Oui, c'est d'abord l'impression qu'on a en ouvrant Montagnes et rivières sans fin : impression d'une fraîcheur et d'une liberté uniques, qui nous place d'emblée dans un espace poétique revigorant (combien loin de tout ce qui s'écrit en France et en Europe !), et qui nous ramène aux grands ancêtres américains, Whitman, Thoreau… Auteurs qui ont bien sûr compté pour Snyder et tous les écrivains de sa génération, qu'ils s'appellent Kerouac ou Ginsberg, fidèles compagnons de route. L'entreprise de Montagnes et rivières sans fin est ancienne, et remonte justement à l'époque où les poètes dits de la Beat Generation parcouraient l'Amérique en tout sens, comme le raconte Kerouac dans Les Clochards célestes, laissant la parole à un certain Japhy Ryder : " Je vais composer un nouveau poème, très long, intitulé Fleuves et montagnes sans fin. Je l'écrirai sur un rouleau qui réservera sans cesse des surprises à celui qui le déploiera, de sorte qu'il oubliera au fur et à mesure ce qu'il a lu un peu plus tôt ". Or c'est ce rouleau que nous avons devant nous, composé de lieux et d'époques diverses (" Déroulez le rouleau vers la gauche, section après section, tout en laissant le côté droit s'enrouler à nouveau ", est-il écrit dans une note, car Snyder profita de ses voyages pour visiter les musées et découvrir les collections de peinture chinoise).

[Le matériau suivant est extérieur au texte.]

Lemma join_room_Wired sock room playerName s :
Inv s → Wired s → Wired (stateOf (join_room sock room playerName s)).
Proof.
intros HI HW. unfold join_room.
destruct (rooms_get room (gameRooms s)) as [r|] eqn:Hr; [|done]. csimpl.
destruct (heap s !! r) as [g|] eqn:Hg; [|done]. csimpl.
destruct (findPlayer sock (players g)) as [p|] eqn:Hf; [done|].
case_decide as Hfull; [done|]. case_decide as Hst; [done|].
assert (Hw : status g = waiting) by (destruct (status g); done).
pose proof (wired_states s HW r g Hg) as Hconf.
set (g1 := with_players _ g) in *.
assert (Hlt : r < length (heap s)) by by eapply lookup_lt_Some.
assert (Hquiet : ∀ room' playerId, timerRef s room' playerId ≠ Some r).
{ intros room' playerId Ht.
  destruct (inv_timers s HI _ _ _ Ht) as (g0 & Hg0 & Hs0). congruence. }
assert (Hroom : roomId g = room).
{ apply rooms_get_Some in Hr. destruct (wired_rooms s HW _ _ Hr) as (g0 & Hg0 & Hk).
  congruence. }
assert (Hconf1 : ∀ st, (st = waiting →
                        Qc_of_nat (length (players g1)) ≠ maxPlayers g) →
                       (st ≠ waiting → ∃ n : nat, maxPlayers g = Qc_of_nat n) →
                       Configured (with_status st g1)).
{ intros st Hcase Hwhole. destruct Hconf as [C1 C2 C3 C4 C5 C6].
  split; csimpl; try done.
  - rewrite length_app, Qc_of_nat_add_1. csimpl. qc_order.
  - intros [?|?]; [by apply Hwhole|]. by apply C6; right. }
case_decide as Hmax.
- set (s1 := setState r (with_status playing g1) (setState r g1 s)).
  assert (Hg1 : heap s1 !! r = Some (with_status playing g1)).
  { apply setState_lookup. csimpl. by rewrite length_insert. }
  assert (HW1 : Wired s1).
  { eapply (Wired_rewrite s _ r g (with_status playing g1)); try done.
    - eapply touches_trans; apply touches_setState.
    - apply Hconf1; [done|]. intros _. exists (length (players g1)).
      symmetry. exact Hmax.
    - intros room' playerId Ht. by apply Hquiet in Ht. }
  pose proof (startAllTimers_Wired room r s1 _ HW1 Hg1 Hroom) as HW2.
  by destruct (heap (startAllTimers room r s1) !! r).
- csimpl. eapply (Wired_rewrite s _ r g g1); try done.
  + apply touches_setState.
  + by apply setState_lookup.
  + change g1 with (with_status (status g) g1). apply Hconf1.
    * intros _. exact Hmax.
    * intros Hne. by rewrite Hw in Hne.
  + intros room' playerId Ht. by apply Hquiet in Ht.
Qed.

Lemma make_guess_Wired sock guess s :
Wired s → Wired (stateOf (make_guess sock guess s)).
Proof.
intros HW. unfold make_guess.
destruct (callerState s sock) as [[[userRoom r] g]|] eqn:Hc; [|done].
apply callerState_member in Hc as (Hin & Hg & Hp).
case_decide as Hst; [done|]. case_decide; [done|].
destruct (negb (isValidWord guess)); [done|].
destruct (findPlayer sock (players g)) as [p|] eqn:Hf; [|done].
case_decide as Hlen; [done|]. destruct (isTimedOut p) eqn:Hto; [done|].
set (entry := {| guess := toLowerCase guess; feedback := _ |}).
set (g1 := with_players _ g).
assert (Hlt : r < length (heap s)) by by eapply lookup_lt_Some.
pose proof (wired_states s HW r g Hg) as Hconf.
assert (Hroom : roomId g = userRoom).
{ destruct (wired_rooms s HW _ _ Hin) as (g0 & Hg0 & Hk). congruence. }
assert (Hg1 : heap (setState r g1 s) !! r = Some g1) by by apply setState_lookup.
assert (HW1 : Wired (setState r g1 s)).
{ eapply (Wired_rewrite s _ r g g1); try done.
  - apply touches_setState.
  - eapply Configured_same; [..|exact Hconf]; try done.
    unfold g1. csimpl. apply updatePlayer_length.
  - intros room' playerId Ht. split; [done|].
    apply sameClock_update; [done|]. by right. }
set (s2 := if allCorrect _ then setState r g1 s
           else startPlayerTimer userRoom sock r (setState r g1 s)).
assert (H2 : Wired s2 ∧ ∃ g2, heap s2 !! r = Some g2 ∧ timeless g2 = timeless g1).
{ unfold s2. destruct (allCorrect _).
  - split; [done|]. by exists g1.
  - split; [by eapply startPlayerTimer_Wired|].
    by apply startPlayerTimer_timeless. }
destruct H2 as (HW2 & g2 & Hg2 & Htl). rewrite Hg2.
destruct (isEnd (checkGameEnd g2)) eqn:Hend.
- pose proof (finishGame_Wired userRoom r (checkGameEnd g2) g2 g2 s2 HW2 Hg2) as HW3.
  destruct (finishGame userRoom r (checkGameEnd g2) g2 s2) as [s3 out]. csimpl in *.
  apply HW3; try done.
  + by apply (wired_states s2 HW2 r).
  + rewrite (timeless_status _ _ Htl). change (status g1) with (status g).
    destruct (status g); done.
  + intros. apply sameClock_refl.
- done.
Qed.

Lemma request_rematch_Wired sock s :
Wired s → Wired (stateOf (request_rematch sock s)).
Proof.
intros HW. unfold request_rematch.
destruct (callerState s sock) as [[[userRoom r] g]|] eqn:Hc; [|done].
apply callerState_member in Hc as (Hin & Hg & Hp).
case_decide as Hst; [done|]. case_decide as Hall; [done|]. csimpl.
match goal with |- Wired (setState _ ?g2 _) =>
  eapply (Wired_rewrite s _ r g g2) end; try done.
- apply touches_setState.
- apply setState_lookup. by eapply lookup_lt_Some.
- apply Configured_with_rematchRequest; [by apply (wired_states s HW r g)|].
  intros _. exists (length (players g)).
  by destruct (decide (Qc_of_nat (length (players g)) = maxPlayers g)).
- intros room' playerId Ht. split; [done|]. by apply sameClock_players.
Qed.

Lemma decline_rematch_Wired sock s :
Wired s → Wired (stateOf (decline_rematch sock s)).
Proof.
intros HW. unfold decline_rematch.
destruct (callerState s sock) as [[[userRoom r] g]|] eqn:Hc; [|done].
apply callerState_member in Hc as (Hin & Hg & Hp).
destruct (rematchRequest g) as [rq|] eqn:Hrq; [|done].
destruct (negb (requested rq)); [done|]. csimpl.
match goal with |- Wired (setState _ ?g2 _) =>
  eapply (Wired_rewrite s _ r g g2) end; try done.
- apply touches_setState.
- apply setState_lookup. by eapply lookup_lt_Some.
- by apply Configured_with_rematchRequest; [apply (wired_states s HW r g)|].
- intros room' playerId Ht. split; [done|]. by apply sameClock_players.
Qed.

Lemma accept_rematch_Wired sock rnd now s :
Wired s → Wired (stateOf (accept_rematch sock rnd now s)).
Proof.
intros HW. unfold accept_rematch.
destruct (callerState s sock) as [[[userRoom r] g]|] eqn:Hc; [|done].
apply callerState_member in Hc as (Hin & Hg & Hp).
destruct (rematchRequest g) as [rq|] eqn:Hrq; [|done].
destruct (negb (requested rq)); [done|]. case_decide; [done|].
assert (Hlt : r < length (heap s)) by by eapply lookup_lt_Some.
pose proof (wired_states s HW r g Hg) as Hconf.
assert (Hroom : roomId g = userRoom).
{ destruct (wired_rooms s HW _ _ Hin) as (g0 & Hg0 & Hk). congruence. }
destruct (getRandomWord _ rnd) as [w|]; csimpl.
- match goal with |- Wired (set_countdowns _ (setState _ ?g2 _)) =>
    eapply (Wired_touches s _ r g g2) end; try done.
  + eapply touches_trans; [apply touches_setState|].
    split; csimpl; auto.
    intros cd [Hcd|Hcd]%elem_of_app; [by right|].
    apply list_elem_of_singleton in Hcd as ->. by left.
  + csimpl. by apply list_lookup_insert_eq.
  + destruct Hconf as [C1 C2 C3 C4 C5 C6].
    split; csimpl; rewrite ?length_fmap; try done.
    intros _. apply C6. right. by rewrite Hrq.
  + intros room' playerId Ht.
    destruct (wired_timers s HW _ _ _ Ht) as (g0 & p & limit & Hg0 & Hr0 & Hl0 & Hf0 & _).
    assert (g0 = g) as -> by congruence.
    eexists _, (resetPlayer (timeLimit g) p), limit. split_and!.
    * csimpl. by apply list_lookup_insert_eq.
    * done.
    * done.
    * csimpl. by rewrite findPlayer_fmap, Hf0.
    * done.
    * csimpl. rewrite Hl0. csimpl.
      destruct (conf_timeLimit g Hconf limit Hl0) as [->|[->|[->|[->| ->]]]]; done.
    * csimpl. rewrite Hl0. csimpl.
      destruct (conf_timeLimit g Hconf limit Hl0) as [->|[->|[->|[->| ->]]]]; done.
  + csimpl. intros cd [Hcd|Hcd]%elem_of_app _; [by left|].
    apply list_elem_of_singleton in Hcd as ->. by right.
- match goal with |- Wired (setState _ ?g2 _) =>
    eapply (Wired_rewrite s _ r g g2) end; try done.
  + apply touches_setState.
  + by apply setState_lookup.
  + apply Configured_with_rematchRequest; [done|].
    intros _. apply (conf_started g Hconf). right. by rewrite Hrq.
  + intros room' playerId Ht. split; [done|]. by apply sameClock_players.
Qed.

On se représente souvent l'écriture beat comme une écriture sympathique mais sans profondeur ni cohérence, comme une espèce de vague rimbaldisme américain, en l'opposant aux grandes constructions poétiques européennes, savantes et complexes (en oubliant du même coup les épopées postpoundiennes, celles d'Olson et de William Carlos Williams, qui ont joué un rôle important dans l'émergence de la nouvelle génération). Bref, une sorte d'antithèse de ce qui s'écrit dans une Europe préoccupée de pensée poétique, souvent lourde… Or en lisant Snyder, on se rend compte de la vigueur intellectuelle qui sous-tend cette écriture, bien loin des clichés faciles. Il y a toujours une dimension excentrique et une grande liberté dans cette poésie, mais soutenues par une vraie discipline que Snyder revendique, et qui le distingue d'ailleurs de ses amis, comme il le reconnaît lui-même : " Les romans de Kerouac et certains poèmes d'Allen Ginsberg transmettent sans aucun doute une atmosphère assez folle… Il est exact que je gardais une certaine distance : cela consistait tout simplement à ne pas sortir tous les soirs ! Si Allen et Jack couraient à droite et à gauche sept soirs sur sept, je ne me joignais à eux que deux fois par semaine et passais mes cinq autres soirées à étudier le chinois ", déclare Snyder en riant. L'écriture poétique ici vise moins la construction d'une oeuvre que la constitution - physique et mentale - d'un individu, à travers une " pratique sauvage " ouverte au dehors et aux rencontres les plus singulières. Cette auto-formation individuelle n'est toutefois possible qu'à travers l'étude, et en cela Snyder est le meilleur représentant de cet anarchisme écologique américain pour lequel la poésie est un exercice de respiration fondé sur une série d'actions concrètes et quotidiennes. D'où, dans ce recueil, le poème " Trois mondes, trois royaumes, six routes ", qui établit la liste des choses à faire dans tel ou tel endroit du monde (autour de Seattle, Portland, San Francisco, Kyôto), actions parfois anodines : " Essayer de faire copier une clé / Essayer de trouver du pain bis / Partir à la recherche de chambres pour Américains / Participer à une réunion importante, parler différentes langues ".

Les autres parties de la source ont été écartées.